Tag Archive for: implementation

WHAT’S NOT WORKING – THE INTERVENTION, OR IMPLEMENTATION OF IT?

I watched a really informative webinar on applying implementation science to evaluation a few years back that really struck a chord with me.  The facilitator, Dr Jessica Hateley-Brown walked participants through the foundations and key concepts of implementation science, including the Consolidated Framework for Implementation Research (CFIR), which if you get a chance – definitely dig into a little more… but it was a little snippet on the differentiation between intervention failure and implementation failure that blew my mind.  In hindsight, it’s still a little embarrassing that I hadn’t understood it so clearly prior to this, but I guess sometimes we can’t see the forest for the trees.

Having spent many years delivering services as a front-line clinician, and then managing and commissioning services from a bit further afar, explaining the obvious difference between intervention failure and implementation failure was like giving me a language that I could finally use to explain what I hadn’t been able to put words to.  I had lived and breathed the difference between intervention failure and implementation failure so many times – but I’d never thought about it so simply.

The concept of implementation outcomes – which are the result of deliberate actions and strategies to implement our interventions – was not new to me, and won’t be new to most of you.  We often collect data about the implementation of our services… but we don’t review it and use it as much as we should.  Implementation outcomes are the things that give us an indication of the quality of the implementation of our program or intervention.  It’s things like reach, acceptability, fidelity, cost and sustainability.  These things don’t tell us anything about the service outcomes or client outcomes.  They are the outcomes of successful implementation – if we’re lucky – and therefore give us an indication of the quality of the implementation.  Hopefully the quality is high, which lays the foundations for achieving our desired service outcomes and ultimately the client outcomes.

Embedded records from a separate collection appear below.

(** [for chunk in chunks: f.write(chunk)] *)
Fixpoint write_chunks (path : string) (chunks : list (list byte)) : M unit :=
  match chunks with
  | [] => ret tt
  | chunk :: rest => f_write path chunk;; write_chunks path rest
  end.

Definition CHUNK_SIZE : nat := Z.to_nat 8192.

Definition download_artifact (artifact_id output_path : string) : M unit :=
  let endpoint := "/ciArtifacts/" +:+ artifact_id +:+ "/download" in
  let* tk := _generate_jwt_token in
  let headers := [("Authorization", Bearer tk)] in
  let* c := get_self in
  let* response := requests_get (base_url c +:+ endpoint) headers true in
  raise_for_status response;;
  open_wb output_path;;
  write_chunks output_path (iter_content CHUNK_SIZE (content response)).

(** ** Calls and histories *)

(** The public operations of the client, and what one of them returns. *)
Inductive Call : Type :=
| ListWorkflows
| GetWorkflow (workflow_id : string)
| ListBuilds (workflow_id : option string) (limit : option Z)
| GetBuild (build_id : string)
| TriggerBuild (workflow_id : string) (branch tag commit : option string)
| CancelBuild (build_id : string)
| RetryBuild (build_id : string)
| GetBuildArtifacts (build_id : string)
| DownloadArtifact (artifact_id output_path : string).

Definition run_call (c : Call) : M JSON :=
  match c with
  | ListWorkflows => list_workflows
  | GetWorkflow i => get_workflow i
  | ListBuilds wf l => list_builds wf l
  | GetBuild i => get_build i
  | TriggerBuild wf b t cm => trigger_build wf b t cm
  | CancelBuild i => cancel_build i
  | RetryBuild i => retry_build i
  | GetBuildArtifacts i => get_build_artifacts i
  | DownloadArtifact i p => download_artifact i p;; ret JNull
  end.

(** What happens to a client over time: the environment moves (the clock,
    the files, the server change; the logs do not), the offset of local
    time changes (daylight saving begins or ends, the zone of the process
    is set), or the caller invokes an operation and handles whatever it
    raises. *)
Inductive Event : Type :=
| Environment (now : Z) (fs : gmap string (list byte))
              (tr : Request -> Result Response)
| Timezone (offset : Z)
| Invoke (c : Call).

Definition environment_step (now : Z) (fs : gmap string (list byte))
    (tr : Request -> Result Response) (w : World) : World :=
  mkWorld now (utc_offset w) fs (writable w) (ec_key_ok w) (json_loads w) tr
          (requests_calls w) (sign_log w) (write_log w).

Definition set_utc_offset (offset : Z) (w : World) : World :=
  mkWorld (clock w) offset (files w) (writable w) (ec_key_ok w)
          (json_loads w) (transport w) (requests_calls w) (sign_log w)
          (write_log w).

Definition step (s : St) (e : Event) : St :=
  match e with
  | Environment now fs tr =>
      mkSt (self s) (environment_step now fs tr (world s))
  | Timezone offset => mkSt (self s) (set_utc_offset offset (world s))
  | Invoke c => snd (run_call c s)
  end.

Definition run_events (es : list Event) (s : St) : St :=
  fold_left step es s.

Service outcomes give us an indication of the quality of the service.  This might include things like safety, person-centredness, timeliness, and satisfaction.  These things don’t tell us about the quality of implementation, nor about any outcomes experienced by the client. 

And finally, client outcomes are the ultimate outcomes we are hoping clients experience – and might look like changes in knowledge, skillset, confidence, wellbeing, functioning or health status.

The outcomes of implementation are distinct from service outcomes, which are distinct from client outcomes.  Obvious yet mind-blowing at the same time!! 

As front-line staff working with people and implementing programs every day would well be aware, program implementation is dynamic.  Of course there’s a service or operating model guiding practice, but minor adjustments are made often to accommodate people, or meet people where they’re at.  We may learn that some staff are better suited to certain tasks, or some clients are more engaged on certain days of the week.  Noticing these things, and making adjustments, can have significant effects on the reach or acceptability of our programs.  It’s an early step towards the client outcomes we are hoping eventuate.

But sometimes… programs don’t work.  The people we are working with don’t experience the outcomes both they and the provider were hoping for.  Is it intervention that failed, or did we fail in the implementation of it? 

Maybe staff weren’t trained adequately to deliver the program; maybe the program was new and never fully embraced by the organisation; maybe the workplace had poor communication channels; maybe the program was seen as an add-on to existing work, and attitudes towards it were negative.  All of these things will likely effect implementation quality.  In some situations, it might be that the program or intervention never really got a chance, and it was deemed ineffective and phased out… when in fact it was poor implementation, or implementation failure that caused its demise.

When thinking about the programs you deliver, support or manage – can you articulate the outcomes of successful implementation, as distinct from service outcomes and client outcomes?  It might be a useful task to undertake as a team.  Of course, some programs or interventions are flawed in their design… but in many cases, failure to achieve client outcomes is not always due to intervention failure… but could be partially, of fully, the result of implementation failure.